The Forbidden Education: documentary on alternatives

Our P2P Foundation partner in Argentina, Franco Iacomella, has collaborated to this important documentary which reviews the whole field of alternative education. The YouTube version rapidly gained half a million viewers and is still climbing.

Watch the trailer here:

Here’s the summary:

“The Forbidden Education (original title “La Educación Prohibida”) is an independent documentary released on 2012. The film documents diverse alternative education practices and non convencional schools in Latin America and Spain that includes ideas from Popular Education, Montessori, Progressive education, Waldorf, Homeschooling and other references.

It became the first released movie in Spanish to be funded under a crowdfunding methodology. It was also hightlightened by it’s distributed screening proposal that enabled a synchronized release in 130 cities of 13 countries with a total ammount of 18.000 viewers in a single day.

The film was released under a Copyleft open content license. Subtitles in English, Portuguese, Italian and other languages are available.

The documentary is divided in 10 thematic episodes. Each of them present a different aspect of education in the school context and outside of it. Topics like history of school system; authority and power in schools; evaluation and segregation of students; social function of educative institutions; role of teachers and families and others are covered by the film’s script.

The movie also includes almost 30 minutes of animation and a fiction history that is glues all the episodes.”

1 Comment The Forbidden Education: documentary on alternatives

  1. Øyvind HolmstadØyvind Holmstad

    The architecture of our schools play a HUGE role for learning and belonging too, like Alexander’s Eishin Campus in Japan!

    Here is the Amazon.com description of The Battle for the Life and Beauty of the Earth: A Struggle between Two World-Systems, the new book to be published in October by Christopher Alexander:

    “The purpose of all architecture, writes Christopher Alexander, is to encourage and support life-giving activity, dreams, and playfulness. But in recent decades, while our buildings are technically better–more sturdy, more waterproof, more energy efficient– they have also became progressively more sterile, rarely providing the kind of environment in which people are emotionally nourished, genuinely happy, and deeply contented.

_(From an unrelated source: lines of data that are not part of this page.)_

(* ===== verification/RatSync.v ===== *)
(** The deferred updates of the alias table, and the copy of the table that
    rename keeps in a checkpoint while it works through a group.

    During a cycle commit and rename only queue their updates
    ([rat_sync_request_q]); [rat_sync] applies them at the end.  [rat_tracks]
    says that a table at the end of the cycle serves rename as well as the one
    it has read: the same mapping, and at least the same free registers. *)

From Stdlib Require Import ZArith Lia.
From stdpp Require Import base numbers list option tactics.
From S2P Require Import Prelude Common Bitmap CheckpointBuffer Rat.

Local Open Scope Z_scope.

Definition with_queue (Q : list rat_sync_request) (r : rat) : rat := r <| rat_sync_request_q := Q |>.

(** * The queue is transparent to the updates *)

Definition queue_free (op : rat -> option rat) : Prop :=
  forall r Q, op (with_queue Q r) = with_queue Q <$> op r.

Lemma rat_set_valid_queue p v : queue_free (fun r => rat_set_valid r p v).
Proof.
  intros r Q. unfold rat_set_valid. cbn. destruct (assert _); [|done]. cbn. by destruct (bitmap_set _ _ _).
Qed.

Lemma rat_set_visible_queue p v : queue_free (fun r => rat_set_visible r p v).
Proof.
  intros r Q. unfold rat_set_visible. cbn. destruct (assert _); [|done]. cbn. by destruct (bitmap_set _ _ _).
Qed.

Lemma rat_set_commit_queue p v : queue_free (fun r => rat_set_commit r p v).
Proof.
  intros r Q. unfold rat_set_commit. cbn. destruct (assert _); [|done]. cbn. by destruct (bitmap_set _ _ _).
Qed.

Lemma rat_set_table_queue p a : queue_free (fun r => rat_set_table r p a).
Proof. intros r Q. unfold rat_set_table. cbn. by destruct (arr_set _ _ _). Qed.

Lemma queue_free_bind op1 op2 :
  queue_free op1 -> queue_free op2 -> queue_free (fun r => r ← op1 r; op2 r).
Proof. intros H1 H2 r Q. rewrite H1. destruct (op1 r) as [r1|]; [|done]. cbn. apply H2. Qed.

Lemma queue_free_guard {A} (x : rat -> option A) (op : A -> rat -> option rat) :
  (forall r Q, x (with_queue Q r) = x r) -> (forall a, queue_free (op a)) ->
  queue_free (fun r => a ← x r; op a r).
Proof. intros Hx H r Q. rewrite Hx. destruct (x r); [|done]. apply H. Qed.

Create HintDb rat_queue.
#[export] Hint Resolve rat_set_valid_queue rat_set_visible_queue rat_set_commit_queue rat_set_table_queue : rat_queue.

Ltac queue_free_step :=
  first [ solve [eauto with rat_queue]
        | apply queue_free_guard; [intros; reflexivity|intros ?]
        | apply queue_free_bind ].

Lemma rat_commit_map_queue p : queue_free (fun r => rat_commit_map r p).
Proof. unfold rat_commit_map. repeat queue_free_step. Qed.

Lemma rat_release_map_queue p : queue_free (fun r => rat_release_map r p).
Proof. unfold rat_release_map. repeat queue_free_step. Qed.

Lemma rat_restore_map_queue new old : queue_free (fun r => rat_restore_map r new old).
Proof. unfold rat_restore_map. repeat queue_free_step. Qed.

Lemma rat_restore_queue cp : queue_free (fun r => rat_restore r cp).
Proof.
  intros r Q. unfold rat_restore.
  change (phy_map_table_valid (with_queue Q r)) with (phy_map_table_valid r).
  change (phy_map_table_visible (with_queue Q r)) with (phy_map_table_visible r).
  destruct (memcpy (phy_map_table_valid r) _ _); [|done]. cbn [mbind option_bind].
  by destruct (memcpy (phy_map_table_visible r) _ _).
Qed.

(** [rat_set_map] returns the old mapping as well. *)
Lemma rat_set_map_queue a p r Q :
  rat_set_map (with_queue Q r) a p = prod_map id (with_queue Q) <$> rat_set_map r a p.
Proof.
  unfold rat_set_map.
  change (rat_get_phy_id (with_queue Q r) a) with (rat_get_phy_id r a).
  change (rat_get_valid (with_queue Q r) p) with (rat_get_valid r p). cbn [phy_reg_num arch_reg_num with_queue upd].
  destruct (assert (p <? _)); [|done]. cbn [mbind option_bind]. destruct (assert (_ && _)); [|done]. cbn [mbind option_bind].
  destruct (rat_get_valid r p) as [v|]; [|done]. cbn [mbind option_bind]. destruct (assert (negb v)); [|done].
  cbn [mbind option_bind]. destruct (rat_get_phy_id r a) as [old|]; [|done]. cbn [mbind option_bind].
  change (init_rat (with_queue Q r)) with (init_rat r).
  destruct (if negb (init_rat r) then _ else _) as [[]|]; [|done]. cbn [mbind option_bind].
  rewrite rat_set_table_queue. destruct (rat_set_table r p a) as [r1|]; [|done]. cbn [mbind option_bind fmap option_fmap option_map].
  rewrite rat_set_valid_queue. destruct (rat_set_valid r1 p true) as [r2|]; [|done]. cbn [mbind option_bind fmap option_fmap option_map].
  rewrite rat_set_visible_queue. destruct (rat_set_visible r2 p true) as [r3|]; [|done]. cbn [mbind option_bind fmap option_fmap option_map].
  rewrite rat_set_commit_queue. destruct (rat_set_commit r3 p false) as [r4|]; [|done]. cbn [mbind option_bind fmap option_fmap option_map].
  destruct old as [old|]; [|done]. rewrite rat_set_visible_queue. by destruct (rat_set_visible r4 old false).
Qed.

Lemma rat_sync_one_queue t : queue_free (fun r => rat_sync_one r t).
Proof.
  destruct t as [a p|p|p|new old|cp]; cbn [rat_sync_one].
  - intros r Q. rewrite rat_set_map_queue. by destruct (rat_set_map r a p) as [[old r']|].
  - apply rat_release_map_queue.
  - apply rat_commit_map_queue.
  - apply rat_restore_map_queue.
  - apply rat_restore_queue.
Qed.

(** The requests applied one after the other, the queue left alone. *)
Fixpoint rat_apply_all (r : rat) (reqs : list rat_sync_request) : option rat :=
  match reqs with
  | [] => Some r
  | t_req :: reqs => r ← rat_sync_one r t_req; rat_apply_all r reqs
  end.

Lemma rat_apply_all_queue reqs : queue_free (fun r => rat_apply_all r reqs).
Proof.
  induction reqs as [|t reqs IH]; [done|]. cbn. apply queue_free_bind; [apply rat_sync_one_queue|exact IH].
Qed.

Lemma rat_apply_all_app r l1 l2 : rat_apply_all r (l1 ++ l2) = (r ← rat_apply_all r l1; rat_apply_all r l2).
Proof.
  revert r. induction l1 as [|t l1 IH]; intros r; [done|]. cbn. destruct (rat_sync_one r t); [|done]. apply IH.
Qed.

Lemma rat_sync_apply r : rat_sync r = with_queue [] <$> rat_apply_all r (rat_sync_request_q r).
Proof.
  assert (forall reqs r, rat_sync_loop r reqs = (match reqs with [] => id | _ => with_queue [] end) <$> rat_apply_all r reqs)
    as H.
  { intros reqs. induction reqs as [|t reqs IH]; intros r0; [done|]. cbn [rat_sync_loop rat_apply_all].
    change (r0 <| rat_sync_request_q := reqs |>) with (with_queue reqs r0). rewrite rat_sync_one_queue.
    destruct (rat_sync_one r0 t) as [r1|]; [|done]. cbn [mbind option_bind fmap option_fmap option_map].
    rewrite IH, rat_apply_all_queue. destruct (rat_apply_all r1 reqs) as [r2|] eqn:E; [|done].
    destruct reqs; [|done]. cbn in E |- *. by simplify_eq. }
  unfold rat_sync. rewrite H. destruct (rat_sync_request_q r) eqn:Eq; [|done]. cbn. destruct r. cbn in Eq. by subst.
Qed.

(** * Tables that serve alike *)

Record rat_tracks (r r1 : rat) : Prop := {
  tr_wf : rat_wf r;
  tr_wf1 : rat_wf r1;
  tr_phy : phy_reg_num r1 = phy_reg_num r;
  tr_arch : arch_reg_num r1 = arch_reg_num r;
  tr_maps a p : rat_maps r1 a p <-> rat_maps r a p;
  tr_free p : in_phy r p -> rat_valid r p = false -> rat_valid r1 p = false
}.

Lemma rat_tracks_refl r : rat_wf r -> rat_tracks r r.
Proof. by intros; split. Qed.

Lemma rat_tracks_set_map r r1 a p :
  rat_tracks r r1 -> in_arch r a -> in_phy r p -> rat_valid r p = false ->
  exists old r' r1', rat_set_map r a p = Some (Some old, r') /\ rat_set_map r1 a p = Some (Some old, r1') /\
    rat_tracks r' r1'.
Proof.
  intros [W W1 Hphy Harch Hm Hf] Ha Hp Hv.
  assert (in_arch r1 a) as Ha1 by (unfold in_arch in *; congruence).
  assert (in_phy r1 p) as Hp1 by (unfold in_phy in *; congruence).
  destruct (rat_set_map_spec r a p W Ha Hp Hv) as (old & r' & E & W' & Mo & Mp & Mb & Vv & _).
  destruct (rat_set_map_spec r1 a p W1 Ha1 Hp1 (Hf p Hp Hv)) as (old1 & r1' & E1 & W1' & Mo1 & Mp1 & Mb1 & Vv1 & _).
  assert (old1 = old) as -> by (apply (wf_unique r W a); [by apply Hm|done]).
  pose proof (rat_set_map_frame _ _ _ _ _ W Ha Hp Hv E) as (F1 & F2 & _).
  pose proof (rat_set_map_frame _ _ _ _ _ W1 Ha1 Hp1 (Hf p Hp Hv) E1) as (G1 & G2 & _).
  exists old, r', r1'. split_and!; [done|done|]. split; [done|done|congruence|congruence| |].
  - intros b q. destruct (decide (b = a)) as [->|Hb]; [|by rewrite Mb1, Mb, Hm by done].
    split; intros Hq.
    + by rewrite <- (wf_unique r1' W1' a p q Mp1 Hq).
    + by rewrite <- (wf_unique r' W' a p q Mp Hq).
  - intros q Hq Vq. assert (in_phy r q) as Hq0 by (unfold in_phy in *; congruence).
    assert (in_phy r1 q) as Hq1 by (unfold in_phy in *; congruence).
    apply not_true_is_false. rewrite Vv1 by done. intros [V1| ->].
    + destruct (rat_valid r q) eqn:V0; [|by rewrite Hf in V1]. enough (rat_valid r' q = true) by congruence.
      apply Vv; auto.
    + enough (rat_valid r' p = true) by congruence. apply Vv; auto.
Qed.

(** * The table in a checkpoint *)

(** [cp] holds the table of [r]. *)
Definition cp_of (r : rat) (cp : checkpoint_t) : Prop :=
  rat_phy_map_table_valid cp = phy_map_table_valid r /\ rat_phy_map_table_visible cp = phy_map_table_visible r /\
  rat_phy_map_table cp = phy_map_table r.

(** [rat_cp_set_map] does to the checkpoint what [rat_set_map] does to the
    table; [r0] only lends its dimensions. *)
Lemma cp_set_map_of r0 r cp a p old r' :
  cp_of r cp -> phy_reg_num r0 = phy_reg_num r -> arch_reg_num r0 = arch_reg_num r -> init_rat r = false ->
  rat_set_map r a p = Some (old, r') -> exists cp', rat_cp_set_map r0 cp a p = Some cp' /\ cp_of r' cp'.
Proof.
  intros (Cv & Cs & Ct) Hn Hk Hi E. unfold rat_set_map in E. unfold rat_cp_set_map.
  assert (rat_cp_get_phy_id r0 cp a = rat_get_phy_id r a) as ->.
  { unfold rat_cp_get_phy_id, rat_get_phy_id, rat_cp_get_valid, rat_cp_get_visible, rat_get_valid, rat_get_visible.
    by rewrite Hn, Hk, Cv, Cs, Ct. }
  assert (rat_cp_get_valid r0 cp p = rat_get_valid r p) as ->
    by (unfold rat_cp_get_valid, rat_get_valid; by rewrite Hn, Cv).
  unfold rat_cp_set_valid, rat_cp_set_visible. rewrite Hn, Hk, Ct. rewrite Hi in E. cbn [negb] in E.
  apply bind_Some in E as ([] & -> & E). cbn [mbind option_bind] in *.
  apply bind_Some in E as ([] & -> & E). cbn [mbind option_bind] in *.
  apply bind_Some in E as (v & -> & E). cbn [mbind option_bind] in *.
  apply bind_Some in E as ([] & -> & E). cbn [mbind option_bind] in *.
  apply bind_Some in E as (m & -> & E). cbn [mbind option_bind] in *.
  apply bind_Some in E as ([] & _ & E).
  apply bind_Some in E as (r1 & E1 & E). unfold rat_set_table in E1. apply bind_Some in E1 as (t & -> & [= <-]).
  cbn [mbind option_bind] in *. apply bind_Some in E as (r2 & E2 & E). unfold rat_set_valid in E2.
  apply bind_Some in E2 as ([] & _ & E2). cbn in E2. apply bind_Some in E2 as (bv & Ev & [= <-]).
  cbn. rewrite Cv, Ev. cbn.
  apply bind_Some in E as (r3 & E3 & E). unfold rat_set_visible in E3.
  apply bind_Some in E3 as ([] & _ & E3). cbn in E3. apply bind_Some in E3 as (bs & Es & [= <-]).
  rewrite Cs, Es. cbn.
  apply bind_Some in E as (r4 & E4 & E). unfold rat_set_commit in E4.
  apply bind_Some in E4 as ([] & _ & E4). cbn in E4. apply bind_Some in E4 as (bc & _ & [= <-]).
  destruct m as [m|]; cbn in E; simplify_eq; [|by eexists].
  apply bind_Some in E as (r5 & E5 & [= <- <-]). unfold rat_set_visible in E5.
  apply bind_Some in E5 as ([] & Em & E5). cbn in Em, E5. apply bind_Some in E5 as (bs' & Es' & [= <-]).
  rewrite Em, Es'. cbn. by eexists.
Qed.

    Using the example of his building of the Eishin Campus in Japan, Christopher Alexander and his collaborators reveal an ongoing dispute between two fundamentally different ways of shaping our world. One system places emphasis on subtleties, on finesse, on the structure of adaptation that makes each tiny part fit into the larger context. The other system is concerned with efficiency, with money, power and control, stressing the more gross aspects of size, speed, and profit. This second, “business-as-usual” system, Alexander argues, is incapable of creating the kind of environment that is able to genuinely support the emotional, whole-making side of human life. To confront this sterile system, the book presents a new architecture that we–both as a world-wide civilization, and as individual people and cultures–can create, using new processes that allow us to build places of human energy and beauty. The book outlines nine ways of working, each one fully dedicated to wholeness, and able to support day-to-day activities that will make planning, design and construction possible in an entirely new way, and in more humane ways.”